*** DATA EXCERPTS ***

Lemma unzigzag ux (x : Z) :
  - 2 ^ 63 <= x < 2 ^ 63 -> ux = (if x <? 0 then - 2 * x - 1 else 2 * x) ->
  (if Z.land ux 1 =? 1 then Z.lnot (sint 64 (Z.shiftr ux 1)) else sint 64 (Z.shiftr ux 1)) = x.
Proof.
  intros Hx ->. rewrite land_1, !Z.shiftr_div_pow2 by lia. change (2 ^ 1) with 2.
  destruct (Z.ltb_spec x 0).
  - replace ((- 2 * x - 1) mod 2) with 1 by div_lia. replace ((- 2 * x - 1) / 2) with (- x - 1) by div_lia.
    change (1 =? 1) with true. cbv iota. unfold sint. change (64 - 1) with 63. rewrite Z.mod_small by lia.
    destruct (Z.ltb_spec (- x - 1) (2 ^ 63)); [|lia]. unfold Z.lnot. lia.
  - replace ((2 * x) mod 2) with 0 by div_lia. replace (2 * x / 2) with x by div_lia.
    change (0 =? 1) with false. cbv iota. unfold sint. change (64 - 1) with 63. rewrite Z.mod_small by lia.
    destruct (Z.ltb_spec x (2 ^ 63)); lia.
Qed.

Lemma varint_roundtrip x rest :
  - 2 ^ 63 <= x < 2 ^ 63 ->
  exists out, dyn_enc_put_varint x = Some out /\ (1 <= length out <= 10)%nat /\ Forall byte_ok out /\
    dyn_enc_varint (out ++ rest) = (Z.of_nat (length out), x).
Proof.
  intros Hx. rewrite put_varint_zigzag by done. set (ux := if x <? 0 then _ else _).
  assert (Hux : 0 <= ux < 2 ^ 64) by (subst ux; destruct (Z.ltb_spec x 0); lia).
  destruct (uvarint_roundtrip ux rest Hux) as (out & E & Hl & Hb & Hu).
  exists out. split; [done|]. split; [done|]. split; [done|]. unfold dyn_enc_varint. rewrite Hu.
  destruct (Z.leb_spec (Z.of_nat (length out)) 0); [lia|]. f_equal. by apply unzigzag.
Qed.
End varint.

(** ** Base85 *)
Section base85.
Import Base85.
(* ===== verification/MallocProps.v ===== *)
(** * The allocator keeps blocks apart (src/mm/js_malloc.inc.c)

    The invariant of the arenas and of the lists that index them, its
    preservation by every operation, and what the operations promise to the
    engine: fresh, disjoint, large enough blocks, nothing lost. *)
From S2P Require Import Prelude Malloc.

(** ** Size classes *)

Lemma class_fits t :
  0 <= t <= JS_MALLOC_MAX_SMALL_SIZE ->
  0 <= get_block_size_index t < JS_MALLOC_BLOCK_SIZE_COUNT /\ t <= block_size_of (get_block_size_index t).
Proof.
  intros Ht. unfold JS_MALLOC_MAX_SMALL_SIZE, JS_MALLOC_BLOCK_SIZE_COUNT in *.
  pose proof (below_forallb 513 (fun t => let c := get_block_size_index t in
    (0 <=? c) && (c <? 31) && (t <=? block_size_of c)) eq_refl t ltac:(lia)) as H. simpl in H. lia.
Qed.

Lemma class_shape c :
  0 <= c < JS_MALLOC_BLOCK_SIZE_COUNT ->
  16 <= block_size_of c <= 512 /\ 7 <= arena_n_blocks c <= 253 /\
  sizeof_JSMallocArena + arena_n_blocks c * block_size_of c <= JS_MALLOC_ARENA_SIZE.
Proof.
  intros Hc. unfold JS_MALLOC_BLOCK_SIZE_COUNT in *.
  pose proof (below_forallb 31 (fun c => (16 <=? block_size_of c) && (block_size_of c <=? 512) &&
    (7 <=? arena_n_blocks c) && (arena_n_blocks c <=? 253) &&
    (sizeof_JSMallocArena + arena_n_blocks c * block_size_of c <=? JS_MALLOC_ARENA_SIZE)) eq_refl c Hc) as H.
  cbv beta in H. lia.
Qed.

*** End of DATA EXCERPTS ***

* _TASK BRIEF_
Where does the word "done" appear in the records? Copy every line that holds it.

* _SOLVED EXERCISE_
  intros Hx. rewrite put_varint_zigzag by done. set (ux := if x <? 0 then _ else _).
  exists out. split; [done|]. split; [done|]. split; [done|]. unfold dyn_enc_varint. rewrite Hu.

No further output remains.